__Task details__
Give the number of lines below with "table" in them, leaving out anything else.

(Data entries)
(* ===== verification/FundsRoutes.v ===== *)
(** * The routes of the funds manager (funds-manager-server: main.rs, middleware.rs)

    The table of endpoints in the order of its [or]s: the filters on method and path,
    HMAC authentication and JSON bodies where the route has them, the handler, and the
    reply to a rejection.  The handlers are a parameter here; the files of the funds
    manager model them.  The theorems say which handler runs, on what, and that the
    authentication guards it. *)
From S2P Require Import FundsManager.
From Stdlib Require Import ZArith Lia Ascii.
From stdpp Require Import gmap strings list.
From S2P Require Import Prelude Warp.
Local Open Scope string_scope.

Definition X_SIGNATURE_HEADER : string := "X-Signature".
Definition PING_ROUTE : string := "ping".
Definition INDEX_FEES_ROUTE : string := "index-fees".
Definition REDEEM_FEES_ROUTE : string := "redeem-fees".
Definition GET_FEE_WALLETS_ROUTE : string := "get-fee-wallets".
Definition WITHDRAW_FEE_BALANCE_ROUTE : string := "withdraw-fee-balance".
Definition GET_FEE_HOT_WALLET_ADDRESS_ROUTE : string := "get-hot-wallet-address".
Definition GET_UNREDEEMED_FEE_TOTALS_ROUTE : string := "get-unredeemed-fee-totals".
Definition GET_VAULT_BALANCES_ROUTE : string := "get-vault-balances".
Definition WITHDRAW_CUSTODY_ROUTE : string := "withdraw".
Definition GET_DEPOSIT_ADDRESS_ROUTE : string := "deposit-address".
Definition SWAP_IMMEDIATE_ROUTE : string := "swap-immediate".
Definition SWAP_INTO_TARGET_TOKEN_ROUTE : string := "swap-into-target-token".
Definition WITHDRAW_TO_HYPERLIQUID_ROUTE : string := "withdraw-to-hyperliquid".
Definition WITHDRAW_GAS_ROUTE : string := "withdraw-gas".
Definition REFILL_GAS_ROUTE : string := "refill-gas".
Definition SET_GAS_WALLET_STATUS_ROUTE : string := "set-gas-wallet-status".
Definition REGISTER_GAS_WALLET_ROUTE : string := "register-gas-wallet".
Definition REPORT_ACTIVE_PEERS_ROUTE : string := "report-active-peers".
Definition REFILL_GAS_SPONSOR_ROUTE : string := "refill-gas-sponsor".
Definition GET_GAS_HOT_WALLET_ADDRESS_ROUTE : string := "get-hot-wallet-address".
Definition TRANSFER_TO_VAULT_ROUTE : string := "transfer-to-vault".
Definition WITHDRAW_TO_HOT_WALLET_ROUTE : string := "withdraw-to-hot-wallet".

Inductive Endpoint :=
  | Ping | IndexFees | RedeemFees | GetVaultBalances | WithdrawCustody | GetDepositAddress | SwapImmediate
  | SwapIntoTargetToken | WithdrawToHyperliquid | WithdrawGas | RefillGas | ReportActivePeers | RefillGasSponsor
  | RegisterGasWallet | SetGasWalletStatus | AddGasWallet | GetGasWallets | GetGasHotWalletAddress | GetBalances
  | WithdrawFeeBalance | GetFeeHotWalletAddress | GetUnredeemedFeeTotals | TransferToVault | TransferToHotWallet
  | GetHotWalletBalances | CreateHotWallet | Rpc.
#[export] Instance Endpoint_eq_dec : EqDecision Endpoint.
Proof. solve_decision. Defined.

(** The request as the authentication sees it; whether its signature header is text,
    whether the body could be read and the query parsed. *)
Record parts := mk_parts {
  pt_request : request;
  pt_signature_text : bool;
  pt_body_error : option string;
  pt_query_ok : bool;
}.

(** What a route extracts after method and path. *)
Inductive extraction := NoAuth | AuthBody | AuthJson | AuthQuery.
Definition arg_of (x : extraction) (payload : Type) : Type :=
  match x with NoAuth => unit | AuthBody | AuthQuery => string | AuthJson => payload end.
Definition extracts (ep : Endpoint) : extraction :=
  match ep with
  | Ping | IndexFees | RedeemFees | GetFeeHotWalletAddress | GetUnredeemedFeeTotals | GetDepositAddress
  | GetGasHotWalletAddress => NoAuth
  | GetBalances | AddGasWallet | RefillGasSponsor | GetGasWallets => AuthBody
  | GetHotWalletBalances => AuthQuery
  | _ => AuthJson
  end.

Section Server.
Context `{WarpLib} {S Reply Key : Type}.
Context (validate_expiring_auth : string -> headers -> string -> Key -> bool)
  (hex_decode : string -> option string) (verify_mac : Key -> string -> string -> bool) (hmac_key : option Key)
  (chain_from_str : string -> option Chain)
  (payload : Endpoint -> Type) (decode : forall ep, string -> res string (payload ep)).
(** A handler is given the chain of its path, if it has one, and what was extracted. *)
Context (handler : forall ep, option Chain -> arg_of (extracts ep) (payload ep) -> eff S (Rejection rejection) Reply)
  (pong : Reply) (error_reply : Z * string -> Reply).

Abbreviation funds_eff := (eff S (Rejection rejection)).
(* ===== verification/Telemetry.v ===== *)
(** * Metrics and logs of external matches (auth-server: telemetry/, api_handlers/)

    The tasks that a quote and an assembly spawn, whole: what they write for the
    components of [ExternalMatch] (sponsorship entries, bundles) and, beside it,
    the gauges, counters and log lines that describe the reply.  The state
    [tel_state] is that of [ExternalMatch] with the metrics and the log.  The
    token map, the metric names of the crate that exports them, the arithmetic
    of settlement obligations and the random draw of the sampler are
    parameters ([TelemetryLib]). *)
From Stdlib Require Import ZArith Lia Ascii String.
From stdpp Require Import gmap strings list.
From S2P Require Import Prelude F64 AuthError RateLimiter GasSponsorship ServerCache.
From S2P Require Import Settlement ExternalMatch.
Local Open Scope Z_scope.

Create HintDb tel discriminated.

(** ** Labels (telemetry/labels.rs, telemetry/mod.rs) *)
Definition EXTERNAL_MATCH_FILL_RATIO : string := "external_match.fill_ratio".
Definition EXTERNAL_MATCH_QUOTE_REQUEST_COUNT : string := "num_external_match_quote_requests".
Definition NUM_EXTERNAL_MATCH_REQUESTS : string := "num_external_match_requests".
Definition EXTERNAL_ORDER_BASE_VOLUME : string := "external_order_base_volume".
Definition EXTERNAL_ORDER_QUOTE_VOLUME : string := "external_order_quote_volume".
Definition EXTERNAL_MATCH_BASE_VOLUME : string := "external_match_base_volume".
Definition EXTERNAL_MATCH_QUOTE_VOLUME : string := "external_match_quote_volume".
Definition UNSUCCESSFUL_RELAYER_REQUEST_COUNT : string := "num_unsuccessful_relayer_requests".
Definition QUOTE_NOT_FOUND_COUNT : string := "num_quotes_not_found".
Definition REQUEST_PATH_METRIC_TAG : string := "request_path".
Definition QUOTE_FILL_RATIO_IGNORE_THRESHOLD : Z := 100000 * 10 ^ 6.
Definition MAX_EXTERNAL_ORDER_QUOTE_VOLUME : f64 := of_Z 10000000.

(** What is exported, in order. *)
Inductive metric :=
  | Gauge (g : gauge)
  | Counter (name : string) (ts : tags).
(** ** Vocabulary of the properties *)

(** What the specification asks of the geometry for a device of
    [sizeBytes] bytes cut into blocks of [blockSize] bytes. *)
Definition block_geometry_spec (sizeBytes blockSize : Z) : Prop :=
  let r := sizeBytes mod blockSize in
  let n := numBlocksOf sizeBytes blockSize in
  ((n - 1) * blockSize < sizeBytes ≤ n * blockSize) ∧
  (∀ i, 0 ≤ i < n →
     accessSizeAt blockSize sizeBytes i = if decide (r ≠ 0 ∧ i = n - 1) then r else blockSize) ∧
  sumZ (accessSizes blockSize sizeBytes (Z.to_nat n)) = sizeBytes.

(** [l] is ascending for [comp]: no element is less than an earlier one. *)
Definition ascending {A} (comp : A → A → bool) (l : list A) : Prop :=
  StronglySorted (fun a b => comp b a = false) l.

(** The bytes of block [i] as a write pass with the pattern byte [p]
    leaves them in a buffer of [blockSize] bytes: the eight bytes of
    [initBlock], then the pattern. *)
Definition blockImage (blockSize p i : Z) : list Z :=
  prefix8 i p ++ replicate (Z.to_nat blockSize - 8) p.

(** The first [n] blocks of a device written that way. *)
Definition diskImage (blockSize p : Z) (n : nat) : list Z :=
  flat_map (fun i => blockImage blockSize p (Z.of_nat i)) (seq 0 n).

Section Vocabulary.
Context `{DoubleOps} `{!BlockIO}.

(** The number of records of [l] slower than [limit]. *)
Fixpoint countSlower (limit : double) (l : list BlockStats) : Z :=
  match l with
  | [] => 0
  | b :: l' => (if d_ltb (getRateMB b) limit then 1 else 0) + countSlower limit l'
  end.

(** The warnings the aggregator prints for a median [med] over the
    records [stats]: one per percentile, in the order of [percentiles],
    for each percentile with at least one slower record. *)
Definition slowWarnings (med : double) (stats : list BlockStats) (pcts : list Z)
  : list Output :=
  flat_map
    (fun percent =>
       let num := countSlower (slowLimit med percent) stats in
       if decide (num ≠ 0) then [OutWarning (d_of_u64 percent) num] else [])
    pcts.
(** ** The cash-flow table

    [df_cashflow] is a [pd.DataFrame] built from a dict of eight columns
    (lines 308-319).  The field names transliterate the column labels:
    ['Năm'], ['Doanh thu (R)'], ['Chi phí HĐ (C)'], ['Khấu hao (D)'],
    ['Lợi nhuận trước thuế (EBT)'], ['Thuế (Tax)'],
    ['Lợi nhuận sau thuế (EAT)'], ['Dòng tiền thuần (CF)']. *)
Record DataFrame : Type := mkDataFrame {
  col_Nam : list Z;
  col_DoanhThu : list Q;
  col_ChiPhiHD : list Q;
  col_KhauHao : list Q;
  col_EBT : list Q;
  col_Tax : list Q;
  col_EAT : list Q;
  col_CF : list Q
}.

(** The tuple [calculate_project_metrics] returns. *)
Record metrics : Type := mkMetrics {
  npv_value : Q;
  irr_value : npfloat;
  pp : payback;
  dpp : payback
}.

(** ** Messages and the event log *)

(** The texts the script shows, by the line that emits them. *)
Inductive message : Type :=
| MsgProjectLife        (* line 262: the project life must be a positive integer *)
| MsgConversion         (* line 266: the extracted data could not be converted *)
| MsgMetricsFailed      (* line 372: an error occurred while computing the metrics *)
| MsgWacc               (* line 374: WACC must be greater than 0 *)
| MsgIrr                (* line 378: IRR could not be computed *)
| MsgLifeAndInvestment. (* line 382: project life and investment are required *)

Inductive ui_event : Type :=
| StError (m : message)
| StWarning (m : message).

(** Writer monad over the event log. *)
Definition St (A : Type) : Type := (A * list ui_event)%type.

Definition ret {A : Type} (a : A) : St A := (a, []).

Definition bind {A B : Type} (c : St A) (k : A -> St B) : St B :=
  let (a, l1) := c in
  let (b, l2) := k a in
  (b, l1 ++ l2).

Notation "x <- c ;; k" := (bind c (fun x => k))
  (at level 61, c at next level, right associativity).
Notation "c ;; k" := (bind c (fun _ => k))
  (at level 61, right associativity).

Definition st_error (m : message) : St unit := (tt, [StError m]).
Definition st_warning (m : message) : St unit := (tt, [StWarning m]).

Definition result {A : Type} (c : St A) : A := fst c.
Definition events {A : Type} (c : St A) : list ui_event := snd c.

(** ** Reading the extracted parameters (lines 243-267) *)

(** An entry of the extracted series: a number, or a value [float()] and
    [int()] raise on ([None], free text). *)
Inductive raw : Type :=
| Numeric (x : Q)
| NonNumeric.

(** [st.session_state['extracted_data']], by key: ['Vốn đầu tư'],
    ['Dòng đời dự án'], ['Doanh thu hàng năm'],
    ['Chi phí hoạt động hàng năm'], ['WACC'], ['Thuế suất'].  [None] is an
    absent key. *)
Record extracted : Type := mkExtracted {
  VonDauTu : option raw;
  DongDoiDuAn : option raw;
  DoanhThuHangNam : option raw;
  ChiPhiHoatDongHangNam : option raw;
  WACC : option raw;
  ThueSuat : option raw
}.

(** [data.get(key, default)]. *)
Definition get (entry : option raw) (default : Q) : raw :=
  match entry with
  | Some v => v
  | None => Numeric default
  end.

(** [float(v)]; [None] stands for the exception. *)
Definition to_float (v : raw) : option Q :=
  match v with
  | Numeric x => Some x
  | NonNumeric => None
  end.

(** [int(v)]: truncation towards zero; [None] stands for the exception. *)
Definition to_int (v : raw) : option Z :=
  match v with
  | Numeric x => Some (Z.quot (Qnum x) (Z.pos (Qden x)))
  | NonNumeric => None
  end.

__Output for this task__
2